I think this is one of the great dangers of toxic positivity and a lot of the positive psychology self-help writing out there that focuses on building up more positive emotions, a more optimistic outlook, contentment and acceptance of how things are and so on. While it may be healing for the individual, it brings internal experience of emotions to the fore in a way where cultivation of the internal state becomes a goal in itself, rather than considering how emotional states are drivers for action.
Ideally, we should be able to have both the internal experience and the functional role.
Thought 3: Emotions as indicators
One metaphor which I find quite personally productive and interesting is the idea of emotions as indicators, like instruments on a pilot’s dashboard. Emotions are signals that deserve attention, and interpretation, and give us important feedback in the same way a pilot’s flight instruments tells them about important things going on both on how they are currently relating to the external world (altitude, radar etc) and their own internal state (hydraulics, autopilot status, etc). However, because these instruments are sometimes faulty (your altimeter or airspeed indicator might malfunction), there is also an important secondary area of evaluation - not just what your instruments are telling you, but also whether those instruments are helpfully and accurately reflecting the actual state of things.

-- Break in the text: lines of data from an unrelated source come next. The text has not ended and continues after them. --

(** The end of a process whose only thread is not the current one of the scheduler, and for which nobody waits. *)
Lemma lone_process_exits p t k b pr th code : ready k = true -> k_processes k !! p = Some pr -> is_running pr = true -> pr_threads pr = [t] ->
  is_alive th = true -> current_thread (k_scheduler k) <> Some t -> Forall (fun e => entry_child e <> pr_id pr) (k_wait_entries k) ->
  exit_process p code (moved k t b th) =
  (moved (set_k_processes (<[p := set_pr_exit code pr]> (k_processes k)) k) t b (set_thread_state TState.DEAD th), Ok tt).
Proof.
  intros Hr Hp Hrun Hts Ha Hc Hw. set (k1 := set_k_processes _ k).
  assert (Hmark : on_process p (mark_exited code) (moved k t b th) = (moved k1 t b th, Ok tt)).
  { unfold on_process. change (k_processes (moved k t b th)) with (k_processes k). by rewrite Hp, mark_exited_eq, Hrun. }
  unfold exit_process. munfold_goal. rewrite require9_ready by done. unfold process_of. change (k_processes (moved k t b th)) with (k_processes k).
  rewrite Hp, Hrun. cbn [negb]. rewrite Hmark, Hts. cbn [for_each]. unfold exit_thread. munfold_goal.
  unfold alive, state_of. rewrite moved_thread. change (negb (bool_decide (thread_state th = TState.DEAD))) with (is_alive th). rewrite Ha. cbn [negb].
  unfold is_current. rewrite bool_decide_false by done. unfold store_state. cbv iota.
  assert (Hk : set_k_threads (alter (set_thread_state TState.DEAD) t (k_threads (moved k1 t b th))) (moved k1 t b th) = moved k1 t b (set_thread_state TState.DEAD th)).
  { unfold moved. cbn [k_threads set_k_bus set_k_threads]. rewrite alter_insert_eq. destruct k1. reflexivity. }
  rewrite Hk. rewrite wake_nobody; [done|]. exact Hw.
Qed.
(** The system call [exit] of such a process. *)
Lemma user_exit_served tc p t k b pr th c c' code : ready k = true ->
  k_processes k !! p = Some pr -> is_running pr = true -> pr_threads pr = [t] -> is_alive th = true ->
  current_thread (k_scheduler k) <> Some t -> Forall (fun e => entry_child e <> pr_id pr) (k_wait_entries k) ->
  is_pending_user_syscall c = true -> frame_number c = (c, Ok Sys.EXIT) -> frame_set_result SYSCALL_SUCCESS_RESULT c = (c', Ok tt) ->
  frame_argument SysArg.ARG0 c' = (c', Ok code) ->
  exists th', is_alive th' = false /\ is_halted (thread_cpu_state th') = is_halted c' /\
    serve_pending_trap tc p t (moved k t b (set_thread_cpu c th)) =
    (moved (set_k_processes (<[p := set_pr_exit (to_int64 code) pr]> (k_processes k)) k) t b th', Ok None).
Proof.
  intros Hr Hp Hrun Hts Ha Hc Hw Hpend Hnum Hres Harg.
  assert (Hf : exists f, pending_trap c = Some f /\ tf_kind f = Trap.SYSCALL).
  { unfold is_pending_user_syscall in Hpend. destruct (pending_trap c) as [f|]; [|done]. exists f. split; [done|].
    apply andb_true_iff in Hpend as [Hk _]. by apply bool_decide_eq_true in Hk. }
  destruct Hf as (f & Hf & Hk). set (th1 := set_thread_cpu c th). set (th2 := set_last_trap_frame (Some f) th1).
  set (th3 := set_thread_cpu c' (set_thread_cpu c' (set_thread_cpu c th2))). set (th4 := set_thread_state TState.DEAD th3).
  exists (set_thread_cpu (clear_pending_trap c') th4). split; [done|]. split; [done|].
  unfold serve_pending_trap. munfold_goal. rewrite thread_of_moved. cbn [thread_cpu_state th1 set_thread_cpu]. rewrite Hf, Hk, bool_decide_true by done.
  unfold handle_user_syscall. munfold_goal. rewrite require9_ready by done. rewrite thread_of_moved. cbn [thread_cpu_state th1 set_thread_cpu].
  rewrite Hpend. cbn [negb]. rewrite on_thread_moved. unfold snapshot_pending_trap_frame, has_pending_trap, get_pending_trap.
  cbn [thread_cpu_state th1 set_thread_cpu]. rewrite Hf. rewrite bool_decide_true by by eexists. cbn [negb]. fold th1 th2.
  unfold dispatch_syscall. munfold_goal. rewrite require9_ready by done. rewrite on_thread_cpu_moved. change (thread_cpu_state th2) with c. rewrite Hnum.
  unfold dispatch_exit, finish_syscall_success, argument. munfold_goal. rewrite on_thread_cpu_moved. cbn [thread_cpu_state set_thread_cpu]. rewrite Hres.
  rewrite on_thread_cpu_moved. cbn [thread_cpu_state set_thread_cpu]. rewrite Harg. fold th3.
  rewrite (lone_process_exits p t k b pr th3 (to_int64 code)) by done. fold th4. rewrite thread_of_moved. change (is_alive th4) with false. cbn [negb].
  rewrite on_thread_cpu_moved. change (thread_cpu_state th4) with c'. reflexivity.
Qed.

(** An iteration that ends the process, and with it the loop. *)
Lemma loop_exit tc p t image n ex e tr k th c e' tr' b' pr c' code : ready k = true -> k_threads k !! t = Some th -> is_alive th = true ->
  step_thread t image e tr k = (moved k t b' (set_thread_cpu c th), Ok (e', tr')) ->
  k_processes k !! p = Some pr -> is_running pr = true -> pr_threads pr = [t] ->
  current_thread (k_scheduler k) <> Some t -> Forall (fun e => entry_child e <> pr_id pr) (k_wait_entries k) ->
  is_pending_user_syscall c = true -> frame_number c = (c, Ok Sys.EXIT) -> frame_set_result SYSCALL_SUCCESS_RESULT c = (c', Ok tt) ->
  frame_argument SysArg.ARG0 c' = (c', Ok code) -> is_halted c' = false ->
  exists th', exec_loop tc p t image (S n) ex e tr k =
    (moved (set_k_processes (<[p := set_pr_exit (to_int64 code) pr]> (k_processes k)) k) t b' th', Ok (None, ex + 1, tr')).
Proof.
  intros Hr Ht Ha Es Hp Hrun Hts Hc Hw Hpend Hnum Hres Harg Hh.
  destruct (user_exit_served tc p t k b' pr th c c' code) as (th' & Hdead & Hh' & E); try done. rewrite Hh in Hh'. exists th'.
  cbn [exec_loop]. munfold_goal. unfold thread_of at 1. rewrite Ht, Ha. cbn [negb]. rewrite Es, E. rewrite thread_of_moved. unfold process_of.
  cbn [k_processes moved set_k_bus set_k_threads set_k_processes]. rewrite list_lookup_insert_eq by by eapply lookup_lt_Some.
  rewrite Hh'. cbn [andb]. destruct n; cbn [exec_loop]; munfold_goal; rewrite thread_of_moved; [done|]. by rewrite Hdead.
Qed.

Lemma exit42_step T s m rax rdi sp a next ps i c e (b : B) tr : represents T s b m -> mmu_wf T ps (mmu e) b -> cr3 ps = space_root s ->
  paging_enabled ps = true -> execute_disable_enabled ps = true -> decode exit42_image a = Ok (mkDecoded i a next) ->
  0 <= sub64 next a -> executable_range m a (sub64 next a) ->
  (forall mc : Executor.Machine B, cpu mc = user_cpu rax rdi sp a ps -> trap_controller (executor mc) = trap_controller e ->
    execute_instruction (mkContext None (Some exit42_image) next) i mc = (set_cpu c mc, Ok tt)) ->
  exists u b' r, step_image_with_memory exit42_image (mkMachine (user_cpu rax rdi sp a ps) e (Some b) (Some tr)) =
    (mkMachine c (mkExecutor u (trap_controller e) (wrap64 (cycle_count e + 1))) (Some b')
      (Some (trace_push_back (mkTraceEntry (wrap64 (cycle_count e + 1)) a (rip c) (opcode i) (is_halted c) (has_pending_trap c)) tr)), Ok r) /\
    represents T s b' m /\ mmu_wf T ps u b'.
Proof.
  intros Hrep Hwf Hcr Hpg Hnx Hd Hn Hx He.
  destruct (user_step T s m exit42_image (mkDecoded i a next) c (mkMachine (user_cpu rax rdi sp a ps) e (Some b) (Some tr)) b
    eq_refl Hrep Hwf Hcr Hpg Hnx eq_refl eq_refl Hd Hn Hx He) as (u & b' & r & E & Ht & Hwf').
  exists u, b', r. split; [exact E|]. split; [by apply (touched_represents T s b)|exact Hwf'].
Qed.
Lemma exit42_runs n k p t pr th T m ps sp : ready k = true -> k_processes k !! p = Some pr -> is_running pr = true -> pr_threads pr = [t] ->
  k_threads k !! t = Some th -> is_alive th = true -> thread_cpu_state th = user_cpu 0 0 sp 0x400078 ps ->
  current_thread (k_scheduler k) <> Some t -> Forall (fun e => entry_child e <> pr_id pr) (k_wait_entries k) ->
  represents T (pr_space pr) (k_bus k) m -> cr3 ps = space_root (pr_space pr) -> paging_enabled ps = true -> execute_disable_enabled ps = true ->
  executable_range m 0x400078 22 ->
  exists b th' tr, exec_loop user_trap_controller p t exit42_image (S (S (S n))) 0 (attach_trap_controller user_trap_controller make_executor) [] k =
    (moved (set_k_processes (<[p := set_pr_exit 42 pr]> (k_processes k)) k) t b th', Ok (None, 3, tr)) /\
    (te_opcode <$> tr) = [Op.MOV; Op.MOV; Op.SYSCALL].
Proof.
  intros Hr Hp Hrun Hts Ht Ha Hcpu Hc Hw Hrep Hcr Hpg Hnx Hx. destruct exit42_decoded as (D1 & D2 & D3). set (s := pr_space pr) in *.
  assert (Hsub : forall a n, 0x400078 <= a -> a + n <= 0x400078 + 22 -> executable_range m a n).
  { intros a l Hal Han. destruct Hx as (? & ? & Hx). split; [lia|]. split; [lia|]. intros x Hin. apply Hx. lia. }
  set (e0 := attach_trap_controller user_trap_controller make_executor).
  assert (Hwf0 : mmu_wf T ps (mmu e0) (k_bus k)) by (apply fresh_mmu_wf; rewrite Hcr; apply Hrep).
  destruct (exit42_step T s m 0 0 sp 0x400078 0x400082 ps (mov Reg.RAX 1) (user_cpu 1 0 sp 0x400082 ps) e0 (k_bus k) [] Hrep Hwf0 Hcr Hpg Hnx D1)
    as (u1 & b1 & r1 & E1 & Hrep1 & Hwf1); [done|by apply Hsub|intros mc Hmc _; by apply (mov_rax _ 0 sp 0x400078 ps)|].
  rewrite <- Hcpu in E1. apply (step_thread_moves k t exit42_image th e0 []) in E1; [|done].
  rewrite (loop_quiet _ p t exit42_image _ 0 e0 [] k th _ _ _ _ pr Ht Ha E1 eq_refl eq_refl Hp).
  set (th1 := set_thread_cpu (user_cpu 1 0 sp 0x400082 ps) th) in *. set (k1 := moved k t b1 th1) in *.
  match type of E1 with _ = (_, Ok (?e, ?tr)) => set (e1 := e) in *; set (tr1 := tr) in * end.
  destruct (exit42_step T s m 1 0 sp 0x400082 0x40008C ps (mov Reg.RDI 42) (user_cpu 1 42 sp 0x40008C ps) e1 b1 tr1 Hrep1 Hwf1 Hcr Hpg Hnx D2)
    as (u2 & b2 & r2 & E2 & Hrep2 & Hwf2); [done|by apply Hsub|intros mc Hmc _; by apply (mov_rdi _ 1 sp 0x400082 ps)|].
  apply (step_thread_moves k1 t exit42_image th1 e1 tr1) in E2; [|apply moved_thread].
  rewrite (loop_quiet _ p t exit42_image _ _ e1 tr1 k1 th1 _ _ _ _ pr (moved_thread _ _ _ _) Ha E2 eq_refl eq_refl Hp).
  set (th2 := set_thread_cpu (user_cpu 1 42 sp 0x40008C ps) th1) in *. unfold k1 in E2 |- *. rewrite moved_moved in E2 |- *. set (k2 := moved k t b2 th2) in *.
  match type of E2 with _ = (_, Ok (?e, ?tr)) => set (e2 := e) in *; set (tr2 := tr) in * end.
  destruct (exit42_step T s m 1 42 sp 0x40008C 0x40008E ps syscall (syscall_cpu sp 0x40008C ps 0x40008E) e2 b2 tr2 Hrep2 Hwf2 Hcr Hpg Hnx D3)
    as (u3 & b3 & r3 & E3 & Hrep3 & Hwf3); [done|by apply Hsub|intros mc Hmc Htc; by apply syscall_entered|].
  apply (step_thread_moves k2 t exit42_image th2 e2 tr2) in E3; [|apply moved_thread].
  destruct (syscall_frame sp 0x40008C ps 0x40008E) as (F1 & F2 & F3 & F4 & c' & F5 & F6 & F7).
  destruct (loop_exit user_trap_controller p t exit42_image n (0 + 1 + 1) e2 tr2 k2 th2 _ _ _ _ pr c' 42 Hr (moved_thread _ _ _ _) Ha E3 Hp Hrun Hts Hc Hw F1 F4 F5 F6 F7)
    as (th' & E4).
  rewrite E4. unfold k2. rewrite moved_processes. do 3 eexists. split; reflexivity.
Qed.
End run.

This is how an excessive focus on maintaining a positive emotional state (getting the instruments to have readings within range) can sometimes be harmful, because the secondary evaluation, of whether the positive emotional state is actually justified given the outside conditions, gets forgotten about.
Future thoughts
Something I’d also really love to get into more, and has a strong and unpleasant relationship with toxic positivity, is the idea of resilience, grit, perseverance, delay discounting etc. There is much more in goal-directed behaviour and the exploitation/exploration tradeoff that I think fits very neatly on top of optimism/pessimism and all this approach/avoidance stuff, but for the sake of post length I’ve deliberately tried to not write about this here!
I think there is also a lot more to dig into in this idea of what we lose and gain when we make an internal emotional state like ‘wellbeing’ a goal to strive towards. What goes unexamined when we go for the greatest happiness for the greatest number? (Going back to exploration/exploitation, do we just we end up in local maxima?)
There’s also much more to be said about the social role of emotions and the two-way aspect of this, both internalising external judgements e.g. having an internal censor and self-blaming, and how our internal experience, when expressed, elicits responses from others (facial expressions, the social function of crying etc).
This was a slightly longer post today! I hope you find it interesting.